Autumn invites you to enjoy the beach in other, more thoughtful ways than in summer, such as appreciating the sun's sunrises and sunsets or, in company, an activity that is gaining followers, above all, taking advantage of these days of pleasant temperatures on the coast of the area of Barcelona.
In this case, the expectation of the departure of the dol is joined by the solar pillar that can be seen over the sea. It is an atmospheric optical phenomenon in which a vertical beam of light appears to extend above and/or below a light source. If the light comes from the sun (usually when it is near or even below the horizon), the phenomenon is called a solar pillar, as in this case in Gavà.
In addition, there may be an extra prize, as happened this morning, when the Fata Morgana phenomenon was seen again.

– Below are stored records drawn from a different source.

Lemma frugal_prefix f l l' : frugal f (l ++ l') → frugal f l.
Proof.
  unfold frugal, drops. rewrite !counted_app.
  pose proof (λ c, counted_nonneg c l). pose proof (λ c, counted_nonneg c l').
  intros (? & ? & ? & ?).
  pose proof (counted_nonneg CTcpFlows l). pose proof (counted_nonneg CTcpFlows l').
  pose proof (counted_nonneg CUdpFlows l). pose proof (counted_nonneg CUdpFlows l').
  pose proof (counted_nonneg CBlocked l'). pose proof (counted_nonneg CQuicDropped l').
  pose proof (counted_nonneg CGroupDropped l'). pose proof (counted_nonneg CProxyFallbacks l').
  split_and!; lia.
Qed.

Lemma threads_frugal ls s y :
  sys_run ls (sys_start s) = Some y → Forall (λ th, frugal (th_flow th) (th_done th)) (sy_threads y).
Proof.
  intros Hrun. apply Forall_lookup. intros i th Hi.
  destruct (si_threads s y (sys_run_inv ls s y Hrun) i th Hi) as [_ [[_ ->]|(_ & before & after & _ & _ & Hta)]].
  { by destruct (th_flow th). }
  destruct (exec (th_prog th) s) as [todo r]. apply (frugal_prefix _ _ todo).
  pose proof (task_frugal s (th_flow th) (domain_for (state_after s before) (flow_now (th_flow th))
    (sa_ip (flow_dest (th_flow th))))) as Hf. by rewrite Hta in Hf.
Qed.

At dawn, on Gavà beach, its magic could be observed. The image of the flying boat that does not touch the sea has been spectacular, due to this impressive optical effect, which never ceases to surprise.
The Fata Morgana effect is named after the Italian fata Morgana (i.e. fairy Morgana), in reference to King Arthur's half-sister (Morgan le Fay) who, according to legend, was a changeling fairy.
It is a mirage or optical illusion that is due to a temperature inversion. Objects on the horizon, such as islands, cliffs, ships or ice floes, take on a long, elevated appearance, similar to "fairy-tale castles." Or, as in this case the ship seems to "fly".